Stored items
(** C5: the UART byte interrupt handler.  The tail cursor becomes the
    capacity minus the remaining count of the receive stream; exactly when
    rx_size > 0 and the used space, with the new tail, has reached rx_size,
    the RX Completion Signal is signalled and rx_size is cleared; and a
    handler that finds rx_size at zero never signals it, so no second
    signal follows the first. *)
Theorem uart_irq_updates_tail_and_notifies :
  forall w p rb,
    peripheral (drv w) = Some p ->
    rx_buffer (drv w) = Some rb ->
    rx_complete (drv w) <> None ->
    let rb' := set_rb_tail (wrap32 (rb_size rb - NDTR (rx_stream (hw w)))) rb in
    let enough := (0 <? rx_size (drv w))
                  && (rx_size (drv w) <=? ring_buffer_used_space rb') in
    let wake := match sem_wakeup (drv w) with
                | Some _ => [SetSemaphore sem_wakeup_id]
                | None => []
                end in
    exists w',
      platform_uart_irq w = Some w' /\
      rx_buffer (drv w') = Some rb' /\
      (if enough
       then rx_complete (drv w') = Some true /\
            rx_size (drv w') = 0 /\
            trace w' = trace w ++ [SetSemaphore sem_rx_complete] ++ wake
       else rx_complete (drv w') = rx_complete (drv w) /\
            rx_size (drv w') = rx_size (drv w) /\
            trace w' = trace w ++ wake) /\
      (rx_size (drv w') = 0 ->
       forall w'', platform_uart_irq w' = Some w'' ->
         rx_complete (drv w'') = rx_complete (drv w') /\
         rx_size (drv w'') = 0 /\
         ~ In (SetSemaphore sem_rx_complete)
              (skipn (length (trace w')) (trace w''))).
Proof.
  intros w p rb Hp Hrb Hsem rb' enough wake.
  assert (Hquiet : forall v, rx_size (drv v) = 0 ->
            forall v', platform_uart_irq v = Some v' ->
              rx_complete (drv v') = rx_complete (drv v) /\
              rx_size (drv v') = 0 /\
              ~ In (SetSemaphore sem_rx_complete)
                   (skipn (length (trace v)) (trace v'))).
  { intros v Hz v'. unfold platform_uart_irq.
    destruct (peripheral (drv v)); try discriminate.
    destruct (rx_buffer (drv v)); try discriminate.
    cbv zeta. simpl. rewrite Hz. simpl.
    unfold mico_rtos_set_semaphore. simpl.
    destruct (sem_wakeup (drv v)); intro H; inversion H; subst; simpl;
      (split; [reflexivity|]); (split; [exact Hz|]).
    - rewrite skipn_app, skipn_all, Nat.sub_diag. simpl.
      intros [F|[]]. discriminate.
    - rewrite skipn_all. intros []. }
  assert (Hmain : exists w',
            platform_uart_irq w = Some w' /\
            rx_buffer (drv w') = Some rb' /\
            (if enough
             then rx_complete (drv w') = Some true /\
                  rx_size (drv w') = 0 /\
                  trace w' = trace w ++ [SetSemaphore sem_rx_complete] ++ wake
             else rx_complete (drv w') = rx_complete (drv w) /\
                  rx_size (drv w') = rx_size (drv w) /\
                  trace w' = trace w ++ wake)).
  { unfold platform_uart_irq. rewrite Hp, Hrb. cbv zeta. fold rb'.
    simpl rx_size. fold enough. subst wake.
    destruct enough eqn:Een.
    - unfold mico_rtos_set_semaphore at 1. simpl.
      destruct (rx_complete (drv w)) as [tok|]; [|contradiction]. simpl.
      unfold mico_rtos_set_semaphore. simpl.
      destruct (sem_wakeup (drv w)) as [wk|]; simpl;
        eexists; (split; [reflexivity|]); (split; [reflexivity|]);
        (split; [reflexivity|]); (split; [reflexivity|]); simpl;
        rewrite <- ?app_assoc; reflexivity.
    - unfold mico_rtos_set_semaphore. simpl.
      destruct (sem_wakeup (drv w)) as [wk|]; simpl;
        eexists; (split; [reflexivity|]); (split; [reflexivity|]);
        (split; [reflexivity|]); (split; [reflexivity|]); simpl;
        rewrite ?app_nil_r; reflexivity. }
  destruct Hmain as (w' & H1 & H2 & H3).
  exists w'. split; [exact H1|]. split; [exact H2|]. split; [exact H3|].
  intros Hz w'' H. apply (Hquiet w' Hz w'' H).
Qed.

---

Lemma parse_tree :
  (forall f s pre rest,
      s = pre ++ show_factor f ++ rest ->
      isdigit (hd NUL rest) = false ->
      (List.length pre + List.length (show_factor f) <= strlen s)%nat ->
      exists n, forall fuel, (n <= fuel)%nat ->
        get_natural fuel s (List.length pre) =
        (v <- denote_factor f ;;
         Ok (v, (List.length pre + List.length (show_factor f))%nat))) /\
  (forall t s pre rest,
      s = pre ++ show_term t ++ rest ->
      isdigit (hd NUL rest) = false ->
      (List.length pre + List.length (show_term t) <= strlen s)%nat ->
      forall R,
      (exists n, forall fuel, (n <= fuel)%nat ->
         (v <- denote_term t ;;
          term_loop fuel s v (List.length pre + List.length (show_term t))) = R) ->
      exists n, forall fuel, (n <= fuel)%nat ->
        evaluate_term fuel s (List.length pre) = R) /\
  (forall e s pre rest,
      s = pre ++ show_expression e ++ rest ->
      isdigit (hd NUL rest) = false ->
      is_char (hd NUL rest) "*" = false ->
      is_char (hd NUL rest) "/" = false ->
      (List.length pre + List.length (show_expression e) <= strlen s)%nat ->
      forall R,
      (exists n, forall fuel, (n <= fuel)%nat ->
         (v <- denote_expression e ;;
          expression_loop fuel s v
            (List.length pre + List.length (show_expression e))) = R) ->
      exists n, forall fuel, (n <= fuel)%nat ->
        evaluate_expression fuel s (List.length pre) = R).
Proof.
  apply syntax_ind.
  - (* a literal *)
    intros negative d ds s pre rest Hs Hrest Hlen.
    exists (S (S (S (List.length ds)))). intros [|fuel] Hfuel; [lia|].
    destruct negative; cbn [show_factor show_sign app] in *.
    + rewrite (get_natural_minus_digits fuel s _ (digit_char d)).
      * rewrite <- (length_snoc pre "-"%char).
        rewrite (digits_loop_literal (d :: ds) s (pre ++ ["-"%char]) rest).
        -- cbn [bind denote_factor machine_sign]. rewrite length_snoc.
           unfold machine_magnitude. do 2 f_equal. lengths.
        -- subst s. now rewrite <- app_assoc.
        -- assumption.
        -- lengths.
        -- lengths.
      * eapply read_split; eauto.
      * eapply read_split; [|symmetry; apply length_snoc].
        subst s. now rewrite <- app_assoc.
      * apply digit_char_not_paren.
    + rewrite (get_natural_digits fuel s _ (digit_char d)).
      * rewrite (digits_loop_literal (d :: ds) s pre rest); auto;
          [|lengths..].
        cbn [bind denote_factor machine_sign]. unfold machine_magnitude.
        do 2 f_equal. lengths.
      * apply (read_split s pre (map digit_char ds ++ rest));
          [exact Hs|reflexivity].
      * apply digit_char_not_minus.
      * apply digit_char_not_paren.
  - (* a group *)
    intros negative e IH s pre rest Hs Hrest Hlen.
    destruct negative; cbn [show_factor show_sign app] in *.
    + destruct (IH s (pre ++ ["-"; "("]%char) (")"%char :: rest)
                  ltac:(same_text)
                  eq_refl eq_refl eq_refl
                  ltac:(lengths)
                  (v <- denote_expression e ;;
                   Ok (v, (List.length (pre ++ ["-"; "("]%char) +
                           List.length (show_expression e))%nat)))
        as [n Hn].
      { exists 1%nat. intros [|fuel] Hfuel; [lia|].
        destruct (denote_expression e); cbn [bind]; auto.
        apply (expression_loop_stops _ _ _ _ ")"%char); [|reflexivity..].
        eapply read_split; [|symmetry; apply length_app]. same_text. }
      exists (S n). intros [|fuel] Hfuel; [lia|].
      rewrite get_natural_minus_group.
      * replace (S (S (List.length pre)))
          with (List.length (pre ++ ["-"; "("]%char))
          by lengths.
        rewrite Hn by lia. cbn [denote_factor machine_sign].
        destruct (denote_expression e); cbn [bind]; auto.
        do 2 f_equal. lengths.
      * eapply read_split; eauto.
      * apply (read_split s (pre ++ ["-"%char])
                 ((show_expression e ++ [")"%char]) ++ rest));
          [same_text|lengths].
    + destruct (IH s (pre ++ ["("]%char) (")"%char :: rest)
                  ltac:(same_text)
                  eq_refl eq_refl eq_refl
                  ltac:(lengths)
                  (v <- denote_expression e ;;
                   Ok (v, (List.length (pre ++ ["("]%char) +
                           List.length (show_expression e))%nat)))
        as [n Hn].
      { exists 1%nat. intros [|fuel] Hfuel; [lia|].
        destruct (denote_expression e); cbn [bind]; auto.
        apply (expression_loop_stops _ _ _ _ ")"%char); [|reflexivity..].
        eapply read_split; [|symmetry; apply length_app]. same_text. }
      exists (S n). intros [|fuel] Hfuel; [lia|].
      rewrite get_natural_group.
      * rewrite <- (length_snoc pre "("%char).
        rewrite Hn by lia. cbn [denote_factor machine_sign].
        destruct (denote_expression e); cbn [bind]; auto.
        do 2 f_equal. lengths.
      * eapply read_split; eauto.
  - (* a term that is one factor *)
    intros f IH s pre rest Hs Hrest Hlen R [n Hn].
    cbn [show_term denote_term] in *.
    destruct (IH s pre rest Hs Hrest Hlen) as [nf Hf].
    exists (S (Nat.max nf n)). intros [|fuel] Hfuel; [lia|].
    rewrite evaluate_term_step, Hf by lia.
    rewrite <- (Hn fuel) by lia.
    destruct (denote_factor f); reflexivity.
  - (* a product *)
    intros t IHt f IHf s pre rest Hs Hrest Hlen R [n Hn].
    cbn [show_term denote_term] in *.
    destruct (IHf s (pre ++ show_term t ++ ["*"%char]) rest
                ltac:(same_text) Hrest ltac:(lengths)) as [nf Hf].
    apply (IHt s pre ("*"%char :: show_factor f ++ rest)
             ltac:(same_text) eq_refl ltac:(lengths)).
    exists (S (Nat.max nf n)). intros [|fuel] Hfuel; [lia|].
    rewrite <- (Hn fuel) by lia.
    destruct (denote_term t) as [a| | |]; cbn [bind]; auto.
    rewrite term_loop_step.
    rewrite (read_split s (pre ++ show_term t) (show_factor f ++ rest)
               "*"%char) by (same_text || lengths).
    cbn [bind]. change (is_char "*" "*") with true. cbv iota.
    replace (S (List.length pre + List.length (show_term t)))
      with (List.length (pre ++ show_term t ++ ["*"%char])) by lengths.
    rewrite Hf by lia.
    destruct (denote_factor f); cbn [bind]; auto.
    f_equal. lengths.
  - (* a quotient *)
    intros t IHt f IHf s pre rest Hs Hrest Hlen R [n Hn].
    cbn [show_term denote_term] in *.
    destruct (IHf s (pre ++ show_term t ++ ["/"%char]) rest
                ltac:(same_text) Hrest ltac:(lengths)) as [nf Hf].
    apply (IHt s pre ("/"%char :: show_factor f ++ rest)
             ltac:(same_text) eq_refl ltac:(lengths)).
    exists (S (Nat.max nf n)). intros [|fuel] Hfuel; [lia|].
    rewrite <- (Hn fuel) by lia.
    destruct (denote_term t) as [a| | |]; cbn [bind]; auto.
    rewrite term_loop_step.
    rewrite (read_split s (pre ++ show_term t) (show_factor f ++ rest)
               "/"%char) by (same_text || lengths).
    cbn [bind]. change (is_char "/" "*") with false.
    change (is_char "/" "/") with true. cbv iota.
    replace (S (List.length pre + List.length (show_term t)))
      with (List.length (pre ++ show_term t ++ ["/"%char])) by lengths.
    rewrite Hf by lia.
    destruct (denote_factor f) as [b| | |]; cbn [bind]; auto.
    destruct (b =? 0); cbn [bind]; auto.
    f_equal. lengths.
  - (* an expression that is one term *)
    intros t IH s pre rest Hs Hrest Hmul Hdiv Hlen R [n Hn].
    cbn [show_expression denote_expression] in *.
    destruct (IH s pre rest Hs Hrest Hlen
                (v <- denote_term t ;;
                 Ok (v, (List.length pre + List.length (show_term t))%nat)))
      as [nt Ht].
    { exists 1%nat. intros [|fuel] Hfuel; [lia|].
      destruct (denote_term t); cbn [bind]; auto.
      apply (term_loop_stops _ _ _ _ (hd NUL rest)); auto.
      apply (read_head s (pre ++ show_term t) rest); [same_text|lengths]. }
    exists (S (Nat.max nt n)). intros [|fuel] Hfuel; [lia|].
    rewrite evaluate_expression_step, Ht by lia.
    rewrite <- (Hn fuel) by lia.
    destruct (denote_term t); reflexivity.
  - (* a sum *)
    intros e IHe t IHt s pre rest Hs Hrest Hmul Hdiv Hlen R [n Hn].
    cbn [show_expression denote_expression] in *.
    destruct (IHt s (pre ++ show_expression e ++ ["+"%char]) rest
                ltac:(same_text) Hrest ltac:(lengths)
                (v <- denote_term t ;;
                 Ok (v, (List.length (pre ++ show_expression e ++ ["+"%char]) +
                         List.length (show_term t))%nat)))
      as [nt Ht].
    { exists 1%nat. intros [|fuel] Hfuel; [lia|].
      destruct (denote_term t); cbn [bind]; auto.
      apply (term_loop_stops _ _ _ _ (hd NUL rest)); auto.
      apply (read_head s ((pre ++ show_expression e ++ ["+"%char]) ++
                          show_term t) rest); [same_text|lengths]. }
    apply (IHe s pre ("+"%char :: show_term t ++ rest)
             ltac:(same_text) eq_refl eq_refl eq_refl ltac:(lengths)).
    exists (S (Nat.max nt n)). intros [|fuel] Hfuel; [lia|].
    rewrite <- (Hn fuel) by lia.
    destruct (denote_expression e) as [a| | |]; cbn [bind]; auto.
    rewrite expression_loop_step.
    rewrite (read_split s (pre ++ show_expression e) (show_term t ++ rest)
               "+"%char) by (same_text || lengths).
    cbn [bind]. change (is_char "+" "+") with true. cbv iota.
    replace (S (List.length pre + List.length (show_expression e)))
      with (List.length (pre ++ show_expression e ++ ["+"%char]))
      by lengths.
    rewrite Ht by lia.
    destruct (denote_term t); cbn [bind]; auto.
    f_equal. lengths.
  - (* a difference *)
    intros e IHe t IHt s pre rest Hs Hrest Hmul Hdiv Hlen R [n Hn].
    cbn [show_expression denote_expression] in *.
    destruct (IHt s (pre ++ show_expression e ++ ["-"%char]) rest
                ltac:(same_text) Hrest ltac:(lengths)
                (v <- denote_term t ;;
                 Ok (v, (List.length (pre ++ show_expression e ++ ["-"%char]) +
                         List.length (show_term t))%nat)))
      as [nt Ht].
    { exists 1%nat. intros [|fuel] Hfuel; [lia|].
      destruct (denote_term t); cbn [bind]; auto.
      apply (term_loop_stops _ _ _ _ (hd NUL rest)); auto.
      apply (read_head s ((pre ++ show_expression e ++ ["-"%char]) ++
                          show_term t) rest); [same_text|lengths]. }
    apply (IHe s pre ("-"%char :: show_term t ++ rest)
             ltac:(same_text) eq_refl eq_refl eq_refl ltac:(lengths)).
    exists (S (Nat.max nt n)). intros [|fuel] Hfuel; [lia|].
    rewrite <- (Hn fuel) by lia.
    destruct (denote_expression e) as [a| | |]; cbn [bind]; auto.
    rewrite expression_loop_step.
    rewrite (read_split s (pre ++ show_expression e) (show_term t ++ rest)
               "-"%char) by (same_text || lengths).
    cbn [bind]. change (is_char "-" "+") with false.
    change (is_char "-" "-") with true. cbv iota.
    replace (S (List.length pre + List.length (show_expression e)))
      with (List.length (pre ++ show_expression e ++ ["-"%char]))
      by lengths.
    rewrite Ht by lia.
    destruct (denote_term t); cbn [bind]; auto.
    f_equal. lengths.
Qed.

==

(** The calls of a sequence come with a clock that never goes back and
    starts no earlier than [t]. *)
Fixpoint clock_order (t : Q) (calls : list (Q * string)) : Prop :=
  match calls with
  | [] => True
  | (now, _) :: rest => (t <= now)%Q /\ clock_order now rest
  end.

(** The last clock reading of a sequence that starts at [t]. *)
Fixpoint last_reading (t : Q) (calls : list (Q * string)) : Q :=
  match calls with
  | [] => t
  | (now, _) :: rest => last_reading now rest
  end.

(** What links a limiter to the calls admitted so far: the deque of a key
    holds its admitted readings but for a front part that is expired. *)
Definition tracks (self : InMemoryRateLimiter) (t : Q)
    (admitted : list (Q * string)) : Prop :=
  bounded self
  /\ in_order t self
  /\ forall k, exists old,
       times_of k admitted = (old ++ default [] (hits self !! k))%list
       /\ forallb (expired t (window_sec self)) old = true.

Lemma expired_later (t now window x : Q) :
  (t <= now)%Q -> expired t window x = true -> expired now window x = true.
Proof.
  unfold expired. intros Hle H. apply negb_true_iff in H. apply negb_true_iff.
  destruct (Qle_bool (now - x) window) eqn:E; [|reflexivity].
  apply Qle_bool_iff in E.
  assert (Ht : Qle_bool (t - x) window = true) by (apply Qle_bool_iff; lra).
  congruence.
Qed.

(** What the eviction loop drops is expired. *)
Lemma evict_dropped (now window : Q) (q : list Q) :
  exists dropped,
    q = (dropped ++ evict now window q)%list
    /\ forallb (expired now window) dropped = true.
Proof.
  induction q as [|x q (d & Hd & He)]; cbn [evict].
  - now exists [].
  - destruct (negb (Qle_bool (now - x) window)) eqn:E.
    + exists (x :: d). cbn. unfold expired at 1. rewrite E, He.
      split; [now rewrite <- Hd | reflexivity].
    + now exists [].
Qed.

▶ _WORK INSTRUCTION_
Every line in the data that holds "sequence" should be copied out.

▶ _FINISHED EXERCISE_
(** The calls of a sequence come with a clock that never goes back and
(** The last clock reading of a sequence that starts at [t]. *)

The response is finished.